▶ **DATASET RECORDS**

(** Selecting columns twice is selecting once: [df[b][a] = df[a]] for
    [a] among [b]. *)
Lemma getitem_list_compose df (a b : list string) out_e :
  a ⊆ b →
  getitem_list df (CStr <$> b) = inr out_e →
  getitem_list out_e (CStr <$> a) = getitem_list df (CStr <$> a).
Proof.
  intros Hab Hb.
  pose proof (getitem_list_inr_present _ _ _ Hb) as Hpres.
  apply Games.headers_in_columns_inv in Hpres.
  apply getitem_list_inr in Hb as ->.
  rewrite !Games.getitem_list_run; cbn [columns rows].
  - f_equal. f_equal. rewrite <-list_fmap_compose.
    apply list_fmap_ext. intros i r _. simpl.
    unfold project_row at 1 3. cbn [label]. f_equal.
    apply list_fmap_ext. intros j k Hk. simpl.
    apply list_elem_of_lookup_2, list_elem_of_fmap in Hk as (c & -> & Hc).
    simpl. apply PandasFacts.cell_at_project.
    by apply list_elem_of_fmap_2, Hab.
  - apply Games.headers_in_columns. by etrans.
  - apply Games.headers_in_columns. rewrite Games.key_name_columns. done.
Qed.

Lemma query_compose table (a b : list string) season out_e :
  a ⊆ b →
  Shape.query table (CStr <$> b) season = inr out_e →
  Shape.query table (CStr <$> a) season = getitem_list out_e (CStr <$> a).
Proof.
  intros Hab. unfold Shape.query.
  destruct season as [|z|flag|x|values];
    try destruct (getitem_col table "Season") as [e|s]; try done;
    intros Hb; symmetry; by eapply getitem_list_compose.
Qed.

(** X11.  The compact answer is the detailed answer cut down to the compact
    columns: when the compact header is part of the detailed header, a game
    query that answers with [compact=False] answers with [compact=True] too,
    with the table that selecting the compact columns from the detailed
    answer gives: the same rows, labels and values, for every season
    argument. *)
Theorem compact_from_detailed fs datadir (h0 : heap) self h p season l h' :
  __init__ fs datadir h0 = (inr self, h) →
  holds fs datadir p →
  header (regular_comp p) ⊆ header (regular_det p) →
  getRegularGames self season false h = (inr l, h')
  ∨ getTourneyGames self season false h = (inr l, h') →
  ∃ out_e out_c,
    h' !! l = Some (ODataFrame out_e)
    ∧ getitem_list out_e (CStr <$> header (regular_comp p)) = inr out_c
    ∧ (getRegularGames self season false h = (inr l, h') →
       getRegularGames self season true h
       = (inr (length h), h ++ [ODataFrame out_c]))
    ∧ (getTourneyGames self season false h = (inr l, h') →
       getTourneyGames self season true h
       = (inr (length h), h ++ [ODataFrame out_c])).
Proof.
  intros Hinit Hp Hsub Hcall.
  destruct (Built.init_built_for _ _ _ _ _ _ Hinit Hp) as [ds B].
  open_built B.
  pose proof (built_headers true) as Hhc. pose proof (built_headers false) as Hhe.
  unfold header_file in Hhc, Hhe.
  rewrite Games.getRegularGames_body, Games.getTourneyGames_body in *.
  assert (∀ results table,
            h !! results ds = Some (ODataFrame table) →
            Shape.games_body results self season false h = (inr l, h') →
            ∃ out_e out_c,
              h' !! l = Some (ODataFrame out_e)
              ∧ getitem_list out_e (CStr <$> header (regular_comp p))
                = inr out_c
              ∧ Shape.games_body results self season true h
                = (inr (length h), h ++ [ODataFrame out_c])) as Hgen.
  { intros results table Htab He.
    eapply Games.games_body_inr in He as (out_e & Hq & -> & ->); [|done..].
    pose proof (query_compose table _ _ season out_e Hsub Hq) as Hqc.
    assert (∃ out_c, getitem_list out_e (CStr <$> header (regular_comp p))
                     = inr out_c) as [out_c Hc].
    { pose proof Hq as Hq'. unfold Shape.query in Hq'.
      assert (∃ df, getitem_list df (CStr <$> header (regular_det p))
                    = inr out_e) as [df Hdf].
      { destruct season as [|z|flag|x|values];
          try destruct (getitem_col table "Season") as [e|s]; try done;
          by eexists. }
      rewrite (getitem_list_compose df _ _ out_e Hsub Hdf).
      rewrite Games.getitem_list_run; [by eexists|].
      apply Games.headers_in_columns. etrans; [done|].
      by apply Games.headers_in_columns_inv, (getitem_list_inr_present _ _ out_e). }
    exists out_e, out_c. split; [by rewrite Run.lookup_new_0|].
    split; [done|].
    rewrite (Games.games_body_run results h self ds _ table season true
               built_self Hhc Htab).
    by rewrite Hqc, Hc. }
  destruct Hcall as [Hcall|Hcall].
  - destruct (Hgen regular_results _ built_regular Hcall)
      as (out_e & out_c & Hl & Hc & Hrun).
    exists out_e, out_c. do 2 (split; [done|]). split; [done|].
    intros Ht. destruct (Hgen tourney_results _ built_tourney Ht)
      as (out_e' & out_c' & Hl' & Hc' & Hrun').
    rewrite Hl in Hl'. injection Hl' as <-. rewrite Hc in Hc'.
    by injection Hc' as <-.
  - destruct (Hgen tourney_results _ built_tourney Hcall)
      as (out_e & out_c & Hl & Hc & Hrun).
    exists out_e, out_c. do 2 (split; [done|]). split; [|done].
    intros Hr. destruct (Hgen regular_results _ built_regular Hr)
      as (out_e' & out_c' & Hl' & Hc' & Hrun').
    rewrite Hl in Hl'. injection Hl' as <-. rewrite Hc in Hc'.
    by injection Hc' as <-.
Qed.
(** X3. [getLastEnabledJar] answers the index of the last selected jar; with
    no jar selected it answers 30, the last jar of the grid.  The answer is
    always a valid 0-based index. *)
Theorem getLastEnabledJar_spec (st : State) :
  ((forall i : nat, getJarMask st !! i <> Some true) ->
     getLastEnabledJar st = 30)
  /\ (forall i : nat,
        getJarMask st !! i = Some true ->
        (forall j : nat, (i < j)%nat -> getJarMask st !! j <> Some true) ->
        getLastEnabledJar st = Z.of_nat i)
  /\ (0 <= getLastEnabledJar st < Z.max 31 (Z.of_nat (length (jars st)))).
Proof.
  unfold getLastEnabledJar. cbv zeta. split; [|split].
  - intros Hnone.
    assert (lastEnabledBelow (length (getJarMask st)) (getJarMask st) = None) as ->.
    { apply lastEnabledBelow_None. intros j _.
      destruct (default false (getJarMask st !! j)) eqn:E; [|reflexivity].
      apply default_lookup_true in E. destruct (Hnone j E). }
    reflexivity.
  - intros i Hi Hlast.
    assert (lastEnabledBelow (length (getJarMask st)) (getJarMask st) = Some i) as ->.
    { apply lastEnabledBelow_Some. split_and!.
      - apply lookup_lt_Some in Hi. exact Hi.
      - apply default_lookup_true. exact Hi.
      - intros j Hj.
        destruct (default false (getJarMask st !! j)) eqn:E; [|reflexivity].
        apply default_lookup_true in E. destruct (Hlast j); [lia|assumption]. }
    reflexivity.
  - destruct (lastEnabledBelow _ _) as [i|] eqn:E.
    + apply lastEnabledBelow_Some in E as (Hi & _).
      unfold getJarMask in Hi. rewrite length_fmap in Hi. lia.
    + unfold TOTAL_JARS. lia.
Qed.

Lemma getLastEnabledJar_spec_witness :
  getJarMask scenarioStart !! 1%nat = Some true
  /\ (forall j : nat, (1 < j)%nat -> getJarMask scenarioStart !! j <> Some true)
  /\ getLastEnabledJar scenarioStart = 1
  /\ getLastEnabledJar initial = 30.
Proof.
  assert (forall j : nat, (1 < j)%nat -> getJarMask scenarioStart !! j <> Some true)
    as Hlast.
  { intros [|[|j]] Hj; [lia..|].
    change (replicate 29 false !! j <> Some true).
    intros H. apply lookup_replicate in H as [H _]. discriminate. }
  split; [reflexivity|]. split; [exact Hlast|]. split.
  - exact (proj1 (proj2 (getLastEnabledJar_spec scenarioStart)) 1%nat eq_refl Hlast).
  - apply (getLastEnabledJar_spec initial). intros i H.
    change (replicate 31 false !! i = Some true) in H.
    apply lookup_replicate in H as [H _]. discriminate.
Defined.

Lemma jars_set_jars v st : jars (set_jars v st) = v.
Proof. reflexivity. Qed.

Lemma getSelectedJars_elem st id :
  id ∈ getSelectedJars st <->
  exists i : nat, id = Z.of_nat i + 1 /\ getJarMask st !! i = Some true.
Proof.
  unfold getSelectedJars, getJarMask. rewrite list_elem_of_fmap. split.
  - intros ([i j] & -> & Hin). apply list_elem_of_filter in Hin as [Ha Hin].
    apply elem_of_lookup_imap in Hin as (i' & j' & [= -> ->] & Hl).
    exists i'. split; [reflexivity|]. rewrite list_lookup_fmap, Hl. simpl in *.
    now rewrite Ha.
  - intros (i & -> & Hm). rewrite list_lookup_fmap in Hm.
    destruct (jars st !! i) as [j|] eqn:Hl; [|discriminate]. injection Hm as Ha.
    exists (i, j). split; [reflexivity|]. apply list_elem_of_filter. split; [exact Ha|].
    apply elem_of_lookup_imap. eauto.
Qed.

Lemma getSelectedJars_snoc l j st :
  getSelectedJars (set_jars (l ++ [j]) st)
  = getSelectedJars (set_jars l st)
    ++ (if active j then [Z.of_nat (length l) + 1] else []).
Proof.
  unfold getSelectedJars. rewrite !jars_set_jars, imap_app, filter_app, fmap_app.
  f_equal. simpl. rewrite Nat.add_0_r.
  destruct (active j) eqn:Ha.
  - rewrite filter_cons_True by exact Ha. reflexivity.
  - rewrite filter_cons_False by (simpl; congruence). reflexivity.
Qed.

Lemma lastEnabledBelow_app n (mask extra : list bool) :
  (n <= length mask)%nat ->
  lastEnabledBelow n (mask ++ extra) = lastEnabledBelow n mask.
Proof.
  induction n as [|n IH]; intros Hn; [reflexivity|]. simpl.
  rewrite lookup_app_l by lia. rewrite IH by lia. reflexivity.
Qed.

Lemma getLastEnabledJar_snoc l j st :
  getLastEnabledJar (set_jars (l ++ [j]) st)
  = if active j then Z.of_nat (length l)
    else match lastEnabledBelow (length l) (active <$> l) with
         | Some i => Z.of_nat i
         | None => Z.of_nat TOTAL_JARS - 1
         end.
Proof.
  unfold getLastEnabledJar, getJarMask. cbv zeta.
  rewrite jars_set_jars, fmap_app, length_app, !length_fmap. simpl.
  rewrite Nat.add_1_r. simpl.
  rewrite lookup_app_r by (rewrite length_fmap; lia).
  rewrite length_fmap, Nat.sub_diag. simpl.
  destruct (active j); [reflexivity|].
  rewrite lastEnabledBelow_app by (rewrite length_fmap; lia). reflexivity.
Qed.

Lemma last_selected_list l st :
  getSelectedJars (set_jars l st) <> [] ->
  last (getSelectedJars (set_jars l st))
  = Some (getLastEnabledJar (set_jars l st) + 1).
Proof.
  induction l as [|j l IH] using rev_ind; [intros H; now destruct H|].
  rewrite getSelectedJars_snoc, getLastEnabledJar_snoc.
  destruct (active j).
  - intros _. apply last_snoc.
  - rewrite app_nil_r. intros Hne. rewrite (IH Hne).
    unfold getLastEnabledJar, getJarMask. cbv zeta.
    rewrite jars_set_jars, length_fmap. reflexivity.
Qed.

(** X4. [getSelectedJars] lists exactly the 1-based ids of the jars whose
    mask entry is true; it is empty exactly when nothing is selected, and
    otherwise its last id is [getLastEnabledJar] plus one. *)
Theorem getSelectedJars_spec (st : State) :
  (forall id : Z,
     id ∈ getSelectedJars st <->
     exists i : nat, id = Z.of_nat i + 1 /\ getJarMask st !! i = Some true)
  /\ (getSelectedJars st = [] <-> forall i : nat, getJarMask st !! i <> Some true)
  /\ (getSelectedJars st <> [] ->
        last (getSelectedJars st) = Some (getLastEnabledJar st + 1)).
Proof.
  split; [apply getSelectedJars_elem|]. split.
  - split.
    + intros Hnil i Hi.
      assert (Z.of_nat i + 1 ∈ getSelectedJars st) as Hin
        by (apply getSelectedJars_elem; eauto).
      rewrite Hnil in Hin. inversion Hin.
    + intros Hnone. destruct (getSelectedJars st) as [|id l] eqn:E; [reflexivity|].
      assert (id ∈ getSelectedJars st) as Hin by (rewrite E; left).
      apply getSelectedJars_elem in Hin as (i & _ & Hi). destruct (Hnone i Hi).
  - rewrite <- (set_jars_id st). apply last_selected_list.
Qed.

▶ **TASK REQUIREMENTS**
Reproduce exactly, and only, the part of the listing above that begins at the line with "rewrite length_fmap, Nat.sub_diag. simpl." and goes on through the line with "destruct (active j).".

▶ **COMPLETED EXERCISE**
  rewrite length_fmap, Nat.sub_diag. simpl.
  destruct (active j); [reflexivity|].
  rewrite lastEnabledBelow_app by (rewrite length_fmap; lia). reflexivity.
Qed.

Lemma last_selected_list l st :
  getSelectedJars (set_jars l st) <> [] ->
  last (getSelectedJars (set_jars l st))
  = Some (getLastEnabledJar (set_jars l st) + 1).
Proof.
  induction l as [|j l IH] using rev_ind; [intros H; now destruct H|].
  rewrite getSelectedJars_snoc, getLastEnabledJar_snoc.
  destruct (active j).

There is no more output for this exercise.